Baker and community man

Murray Allan has been baking since he was 15-years-old, a passion that has only grown. Pictures: MIKAYLA VAN LOON.

By Mikayla van Loon

Allan’s Cakes and Bakery in Kilsyth has been a well known institution in the community as both a supplier of cakes and as a meeting place for over three decades.

Murray Allan, the man behind the name, celebrated his 70th birthday on Friday 24 May, and along with it, 55 years as a baker.

“When I started at 15, I thought I’d be retired at 40,” he said jokingly.

But the love and passion for the industry, for his skill and for his community has kept him going well beyond.

“I don’t like not working and not coming to work. I enjoy it. It keeps me healthy, keeps me fit,” he said.

Despite cutting back his days and hours in the bakery, Murray said the thought of retiring completely isn’t a pleasant one but with his trusted children taking care of the baking and business, it’s easy to take a step back.

At the age of 15, in a small province in New Zealand, Murray left school with the plan of becoming a carpenter.

“My cousin had worked at a local bakery and said they had an apprenticeship going. I had just done our school exams and I didn’t need to wait for the results, I just took the apprenticeship,” he said.

“It was quite a big wholesale bakery in the whole province and that was it. I loved it from day one. It’s a very satisfying trade.”

By the time he was 18 and a half, Murray had finished his apprenticeship completing the required 10,000 hours of training, working 60 hours a week.

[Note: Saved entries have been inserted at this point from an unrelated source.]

Lemma writeHeader_text {W} (ERROR : Z) (tag : Logger W -> Z -> bytes)
      (l : Logger W) (level : Z) (now : Time) :
  civil_ok (shown l now) ->
  writeHeader ERROR tag l [] level now
  = Ok (header_end (Color l) (header_text ERROR (tag l level) l level now)).
Proof.
  intros Hok. unfold writeHeader. rewrite headerParts_text by done.
  cbn [bind app]. set (w := header_text _ _ _ _ _).
  rewrite take_pred_removelast.
  destruct w as [|c w]; [done|].
  destruct (Z.of_nat (length (c :: w)) =? 0) eqn:Hz;
    [simpl in Hz; lia|].
  unfold header_end. by destruct (Color l).
Qed.

Lemma header_end_space (color : bool) (p : bytes) :
  header_end color (p ++ lit " ")
  = p ++ lit ": " ++ (if color then acolor.Clear else []).
Proof.
  unfold header_end. change (lit " ") with [" "%char].
  destruct (p ++ [" "%char]) eqn:Hp.
  - by destruct p.
  - rewrite <- Hp. by rewrite removelast_last.
Qed.

(** C6. In [src/log.go], with the date and the time on and the colour and
    the level tag off, the header of every instant (calendar fields in their
    documented ranges) is the day, month and year as zero-padded DD.MM.YYYY,
    a space, the 24-hour time as zero-padded HH:MM:SS, then .NNNNNN
    (microseconds) when HeadMC is on, and the colon and space that end the
    header. For 2024-03-05T07:08:09Z in UTC mode that is
    05.03.2024 07:08:09 followed by a colon and a space. *)
Theorem header_date_and_time {W : Type} (l : Logger W) (lv : Z) (now : Time) :
  Color l = false -> HeadLevel l = false ->
  HeadDate l = true -> HeadTime l = true ->
  time_ok now ->
  let c := shown l now in
  Log.writeHeader l [] lv now
  = Ok (zpad 2 (day c) ++ lit "." ++ zpad 2 (month c) ++ lit "."
          ++ zpad 4 (year c) ++ lit " "
          ++ zpad 2 (hour c) ++ lit ":" ++ zpad 2 (minute c) ++ lit ":"
          ++ zpad 2 (second c)
          ++ (if HeadMC l then lit "." ++ zpad 6 (nanosecond c / 1000) else [])
          ++ lit ": ") /\
  (UTC l = true -> HeadMC l = false -> zulu now = march5 ->
   Log.writeHeader l [] lv now = Ok (lit "05.03.2024 07:08:09: ")).
Proof.
  intros Hc Hl Hd Ht Hok c.
  assert (Hhdr : Log.writeHeader l [] lv now
                 = Ok (header_end false
                         ((date_text c ++ clock_text (HeadMC l) c) ++ lit " "))).
  { unfold Log.writeHeader. rewrite writeHeader_text by by apply time_ok_shown.
    unfold header_text, time_text. rewrite Hc, Hl, Hd, Ht. cbn [app]. fold c.
    by rewrite app_assoc. }
  split.
  - rewrite Hhdr, header_end_space. unfold date_text, calendar_text, clock_text.
    by rewrite <- !app_assoc.
  - intros Hu Hmc Hz. rewrite Hhdr. unfold c, shown. by rewrite Hu, Hz, Hmc.
Qed.

Lemma header_date_and_time_witness :
  Log.writeHeader (set_flag (set_flag (New stderr Log.DEBUG) FColor false)
                            FHeadLevel false) [] Log.INFO instant
  = Ok (lit "05.03.2024 07:08:09: ").
Proof.
  apply (header_date_and_time
           (set_flag (set_flag (New stderr Log.DEBUG) FColor false)
                     FHeadLevel false) Log.INFO instant);
    try reflexivity.
  unfold time_ok, civil_ok; simpl; lia.
Defined.

Lemma header_closed_space (color : bool) (p : bytes) :
  header_closed color (p ++ lit " ") (header_end color (p ++ lit " ")).
Proof.
  split.
  - intros Hnil. by destruct p.
  - intros _. exists p. split; [done|apply header_end_space].
Qed.

Lemma header_closed_nil (color : bool) : header_closed color [] [].
Proof. split; [done|]. intros Hne. by destruct Hne. Qed.

(** Outside the one configuration with colour on and neither date nor time,
    the header ends as the contract says. *)
Lemma header_closed_ok {W} (ERROR : Z) (tag : bytes) (l : Logger W)
      (level : Z) (now : Time) :
  (HeadDate l || HeadTime l = true) \/
  (Color l = false /\ exists p, tag = p ++ lit " ") ->
  header_closed (Color l) (header_text ERROR tag l level now)
                (header_end (Color l) (header_text ERROR tag l level now)).
Proof.
  intros Hcase. unfold header_text, time_text, date_text.
  destruct (HeadTime l) eqn:Ht.
  - rewrite !app_assoc. apply header_closed_space.
  - destruct (HeadDate l) eqn:Hd.
    + rewrite app_nil_r, !app_assoc. apply header_closed_space.
    + destruct Hcase as [Hf|[Hc (p & ->)]]; [done|].
      rewrite Hc, !app_nil_r.
      destruct (HeadLevel l); [apply header_closed_space|apply header_closed_nil].
Qed.

Ltac no_escape_lit :=
  repeat (constructor; [discriminate|]); constructor.

Ltac ends_with_space :=
  match goal with
  | |- exists p, ?t = p ++ _ => exists (removelast t); reflexivity
  end.

Lemma Log_tag_plain {W} (l : Logger W) (lv : Z) :
  Color l = false ->
  (exists p, Log.getHeaderLevel l lv = p ++ lit " ") /\
  no_escape (Log.getHeaderLevel l lv).
Proof.
  intros Hc. unfold Log.getHeaderLevel. rewrite Hc.
  repeat match goal with |- context [if ?b then _ else _] => destruct b end;
    (split; [ends_with_space | no_escape_lit]).
Qed.

Lemma Part000_tag_plain {W} (l : Logger W) (lv : Z) :
  Color l = false ->
  (exists p, Part000.getHeaderLevel l lv = p ++ lit " ") /\
  no_escape (Part000.getHeaderLevel l lv).
Proof.
  intros Hc. unfold Part000.getHeaderLevel. rewrite Hc.
  repeat match goal with |- context [if ?b then _ else _] => destruct b end;
    (split; [ends_with_space | no_escape_lit]).
Qed.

“Back then there was no weekend bread, no hot bread bakeries. On a Thursday we started at four in the morning and we’d go through the night and finish at four or six the next morning, working 24 to 26 hours straight.”

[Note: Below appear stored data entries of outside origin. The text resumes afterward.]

(** * Filter input types of nestjs-graphql-tools

    A shallow embedding of [src/lib/filters/filter.ts]: the three
    process-wide caches, the class objects the generators synthesize and
    decorate, and the decorator factory [Filter].

    Class objects live in a store and are referred to by location, because
    the source caches a class first and decorates it afterwards: the cache
    and the caller share one object.

    Two things are taken from outside the file. Type functions
    ([ReturnTypeFunc]) are pure: calling one yields a type and does nothing
    else. The host library is a parameter: its lookups, and its calls that
    may throw and that compile a registry entry. *)

From stdpp Require Import base option list gmap strings fin_maps.

Open Scope string_scope.
Open Scope list_scope.

(** ** Values of the host language *)

(** Locations of the class objects created by this file. *)
Abbreviation loc := nat.

(** What a [ReturnTypeFunc] may yield: a scalar constructor, a class declared
    by the application (known by identity), a class synthesized here, or an
    array literal around one of these. *)
Inductive GqlTypeReference :=
| TString
| TInt
| TFloat
| TBoolean
| TID
| TDateTime
| TClass (ident : nat)
| TSynth (l : loc)
| TList (t : GqlTypeReference).

Definition ReturnTypeFunc := unit → GqlTypeReference.

Inductive JsValue :=
| JBoolean (b : bool)
| JString (s : string)
| JEmptyObject.

(** Option bags such as [{...field.options, nullable: true}]. *)
Abbreviation FieldOptions := (gmap string JsValue).

Record JsError := { message : string }.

Murray and his wife Daphne were married young and by the time they were 23-years-old, they had welcomed their first son Shane and were making the big move to Australia.

“We came to Australia for three years and we’re still here,” Murray said.

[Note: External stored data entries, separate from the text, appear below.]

(** * Course search engine (courses.py)

    The query composer [find_courses], its validator
    [assert_valid_input], the result shaper [get_header] and the
    walking time [compute_time_between] over [haversine], embedded in
    Rocq.

    - Python values are an inductive type; a dict is an association
      list in insertion order, the order in which the loop of
      [find_courses] visits it; exceptions are the left summand of a
      sum type.
    - Query text is kept character for character, so that placeholders
      can be counted in it and clauses found in it.
    - The module-level connection is a state threaded through
      [create_function] and [execute]; it records every statement handed
      to [execute].
    - The store answers the two statements the module writes: the gps
      lookup, and the composed query, which it reads back from the text
      (select list, joins, predicates), binds by position and evaluates
      over the five relations.  As in SQLite, tables are bags of rows,
      [IN ()] is accepted and false, DISTINCT compares numbers by value,
      and a statement holds no more placeholders than the connection
      allows.  What SQL leaves to the engine (the order in which rows
      are visited, and the rows on which a term of the WHERE clause is
      evaluated although another term already excludes them) is a
      parameter of the store.
    - [find_courses] takes the walking-time function it registers as an
      argument.  [compute_time_between] itself is binary64 arithmetic
      over the functions of the C library, which are parameters. *)

From Stdlib Require Import String Ascii List ZArith Bool Lia SpecFloat.
Import ListNotations.
Open Scope string_scope.
Open Scope Z_scope.

(* ===================================================================== *)
(** ** Python values *)
(* ===================================================================== *)

(** The values a criteria dictionary can hold.  A float is kept as its
    64-bit pattern. *)
#[warnings="-register-all"]
Inductive value : Type :=
| PyNone
| PyBool (b : bool)
| PyInt (n : Z)
| PyFloat (bits : Z)
| PyStr (s : string)
| PyList (items : list value)
| PyTuple (items : list value).

(** The exceptions the module can raise. [sqlite3_Error] stands for the
    exception classes of the sqlite3 module. *)
Inductive exn : Type :=
| AssertionError
| TypeError
| KeyError
| IndexError
| OverflowError
| ValueError
| sqlite3_Error.

Definition result (A : Type) : Type := (exn + A)%type.

Definition ok {A} (a : A) : result A := inr a.
Definition raise {A} (e : exn) : result A := inl e.

Definition rbind {A B} (m : result A) (k : A -> result B) : result B :=
  match m with
  | inl e => inl e
  | inr a => k a
  end.

Declare Scope res_scope.
Delimit Scope res_scope with res.
Notation "m ;;; k" := (rbind m (fun _ => k))
  (at level 61, right associativity) : res_scope.

(** [isinstance(v, str)] *)
Definition isinstance_str (v : value) : bool :=
  match v with PyStr _ => true | _ => false end.

(** [isinstance(v, int)]: [bool] is a subclass of [int]. *)
Definition isinstance_int (v : value) : bool :=
  match v with PyInt _ | PyBool _ => true | _ => false end.

(** [isinstance(v, (list, tuple))] *)
Definition isinstance_list_tuple (v : value) : bool :=
  match v with PyList _ | PyTuple _ => true | _ => false end.

(** [type(v) == list] *)
Definition type_is_list (v : value) : bool :=
  match v with PyList _ => true | _ => false end.

(** Truth value of an object, as [assert v] tests it. *)
Definition truthy (v : value) : bool :=
  match v with
  | PyNone => false
  | PyBool b => b
  | PyInt n => negb (n =? 0)
  | PyFloat bits => negb (Z.land bits (Z.ones 63) =? 0)
  | PyStr s => negb (String.eqb s "")
  | PyList l | PyTuple l => match l with [] => false | _ => true end
  end.

(** The integer an [int] (or [bool]) object denotes. *)
Definition int_value (v : value) : option Z :=
  match v with
  | PyInt n => Some n
  | PyBool b => Some (if b then 1 else 0)
  | _ => None
  end.

(** The elements iterated by [for s in v] for a list or a tuple. *)
Definition elements (v : value) : list value :=
  match v with
  | PyList l | PyTuple l => l
  | _ => []
  end.

(* ===================================================================== *)
(** ** binary64 *)
(* ===================================================================== *)

Definition prec : Z := 53.
Definition emax : Z := 1024.

(** The float a 64-bit pattern encodes: one sign bit, eleven exponent
    bits, fifty-two fraction bits. *)
Definition float_of_bits (bits : Z) : spec_float :=
  let sign := Z.testbit bits 63 in
  let e := Z.land (Z.shiftr bits 52) 2047 in
  let f := Z.land bits (Z.ones 52) in
  if e =? 2047 then
    if f =? 0 then S754_infinity sign else S754_nan
  else if e =? 0 then
    match f with
    | Z.pos m => S754_finite sign m (- 1074)
    | _ => S754_zero sign
    end
  else
    match 2 ^ 52 + f with
    | Z.pos m => S754_finite sign m (e - 1075)
    | _ => S754_nan
    end.

(** [-2**63 <= n < 2**63] *)
Definition int64 (n : Z) : bool := (- 2 ^ 63 <=? n) && (n <? 2 ^ 63).

(* ===================================================================== *)
(** ** Dictionaries *)
(* ===================================================================== *)

Definition dict : Type := list (string * value).

Definition keys (d : dict) : list string := map fst d.

Fixpoint lookup {V : Type} (k : string) (d : list (string * V)) : option V :=
  match d with
  | [] => None
  | (k', v) :: d' => if String.eqb k k' then Some v else lookup k d'
  end.

(** [d.get(k, default)] *)
Definition get (d : dict) (k : string) (default : value) : value :=
  match lookup k d with
  | Some v => v
  | None => default
  end.

(** [k in d] *)
Definition contains_key (k : string) (d : dict) : bool :=
  match lookup k d with
  | Some _ => true
  | None => false
  end.

(** Membership in a collection of key names. *)
Definition mem (k : string) (l : list string) : bool :=
  existsb (String.eqb k) l.

(** [set(a).issubset(b)] *)
Definition issubset (a b : list string) : bool :=
  forallb (fun k => mem k b) a.

(** A dict holds each key once. *)
Definition wf_dict (d : dict) : Prop := NoDup (keys d).

(* ===================================================================== *)
(** ** assert_valid_input (lines 132-178) *)
(* ===================================================================== *)

Definition assert_ (b : bool) : result unit :=
  if b then ok tt else raise AssertionError.

Definition acceptable_keys : list string :=
  ["time_start"; "time_end"; "enrollment"; "dept";
   "terms"; "day"; "building_code"; "walking_time"].

(** [all([isinstance(s, str) for s in l])] *)
Definition all_str (l : list value) : bool := forallb isinstance_str l.

(** [all([isinstance(i, int) for i in l])] *)
Definition all_int (l : list value) : bool := forallb isinstance_int l.

(** [assert v >= 0], reached only after [isinstance(v, int)] holds. *)
Definition assert_ge0 (v : value) : result unit :=
  match int_value v with
  | Some n => assert_ (0 <=? n)
  | None => raise TypeError
  end.

(** [assert v < 2400], reached only after [isinstance(v, int)] holds. *)
Definition assert_lt2400 (v : value) : result unit :=
  match int_value v with
  | Some n => assert_ (n <? 2400)
  | None => raise TypeError
  end.

(** [assert enrollment_val[0] <= enrollment_val[1]], reached only for a
    sequence of two ints. *)
Definition assert_lo_le_hi (l : list value) : result unit :=
  match l with
  | lo :: hi :: _ =>
      match int_value lo, int_value hi with
      | Some a, Some b => assert_ (a <=? b)
      | _, _ => raise TypeError
      end
  | _ => raise IndexError
  end.

(** The assertion of line 138, [isinstance(args_from_ui, dict)], holds by
    the type of the argument.  Every other assertion is kept, in order. *)
Definition assert_valid_input (args_from_ui : dict) : result unit :=
  (assert_ (issubset (keys args_from_ui) acceptable_keys) ;;;
   let has_building :=
     contains_key "building_code" args_from_ui &&
     contains_key "walking_time" args_from_ui in
   let does_not_have_building :=
     negb (contains_key "building_code" args_from_ui) &&
     negb (contains_key "walking_time" args_from_ui) in
   assert_ (has_building || does_not_have_building) ;;;
   assert_ (isinstance_str (get args_from_ui "building_code" (PyStr ""))) ;;;
   assert_ (isinstance_int (get args_from_ui "walking_time" (PyInt 0))) ;;;
   assert_ (isinstance_list_tuple (get args_from_ui "day" (PyList []))) ;;;
   assert_ (all_str (elements (get args_from_ui "day" (PyList [])))) ;;;
   assert_ (isinstance_str (get args_from_ui "dept" (PyStr ""))) ;;;
   let terms := get args_from_ui "terms" (PyList [PyStr ""]) in
   assert_ (truthy terms) ;;;
   assert_ (isinstance_list_tuple terms) ;;;
   assert_ (all_str (elements terms)) ;;;
   assert_ (isinstance_int (get args_from_ui "time_start" (PyInt 0))) ;;;
   assert_ge0 (get args_from_ui "time_start" (PyInt 0)) ;;;
   assert_ (isinstance_int (get args_from_ui "time_end" (PyInt 0))) ;;;
   assert_lt2400 (get args_from_ui "time_end" (PyInt 0)) ;;;
   let enrollment_val := get args_from_ui "enrollment" (PyList [PyInt 0; PyInt 0]) in
   assert_ (isinstance_list_tuple enrollment_val) ;;;
   assert_ (Nat.eqb (List.length (elements enrollment_val)) 2) ;;;
   assert_ (all_int (elements enrollment_val)) ;;;
   assert_lo_le_hi (elements enrollment_val))%res.

(** *** The constraints of the validator as the specification lists them *)

(** "[k], if present, satisfies [P]" is violated when [k] is present with
    a value that fails [P]. *)
Definition present_but_not (k : string) (P : value -> bool) (d : dict) : bool :=
  match lookup k d with
  | Some v => negb (P v)
  | None => false
  end.

Definition is_string : value -> bool := isinstance_str.

(** a sequence (list or tuple) of strings, possibly empty *)
Definition is_seq_of_strings (v : value) : bool :=
  match v with
  | PyList l | PyTuple l => forallb is_string l
  | _ => false
  end.

(** a non-empty sequence of strings *)
Definition is_nonempty_seq_of_strings (v : value) : bool :=
  match v with
  | PyList l | PyTuple l =>
      match l with [] => false | _ => forallb is_string l end
  | _ => false
  end.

First living at the Pine Hill Caravan Park in Lilydale, Murray said the family never strayed too far, always choosing the eastern suburbs to call home.

With a dream of always setting up his own bakery, that goal was achieved in 1981 with his first shop front at the Burnt Bridge Shops in Croydon.

“My parents were very poor and I wasn’t going to be poor, I decided that when I was very young. I was going to work hard and work long hours, whatever it took to get my own business and have my own house but at the end of the day that’s not the be-all and end-all.”

Allan’s Cakes and Bakery started in a different location, then was split in two before being combined into the Kilsyth shop it is now.

For a while there, Murray said he owned a bakery in Doncaster as well, which would see his wife often ferrying items back and forth.

Over the decades, Murray said he’s seen trends come and go but the evolution ingredients used in cakes has been one of the biggest shifts of all.

“One of the overriding trends has been the richness of the products people use. Once upon a time, cakes were fairly basic and they didn’t have the creams and the icings, they were basically butter, sugar, eggs and flour.

“Nowadays, there’s so much cream and custard and sugar and chocolate.”

Pastry sales, although they went through a lull a few years ago, Murray said “are really booming today”.

But one thing that stays constant is the support of his three children, Shane, Jason and Kirsten, despite his every effort to steer them onto different paths.

“My eldest son went to university and I didn’t want any of them to come into the bakery. I wanted them all to do something else. I thought there were better ways to make a living but Shane was helping me from the age of 13,” he said.

“They’ve all had other jobs but they come back because they enjoy it.”

While it hasn’t always been smooth sailing, with Murray having to make many sacrifices to keep the business afloat, now he is able to give back to the community that supported him by sponsoring local sports clubs making bread and pies for them to sell each week.

And with a new generation of grandchildren, as well as a great grandchild on the way, Murray is proud to see them taking on his passion for the bakery.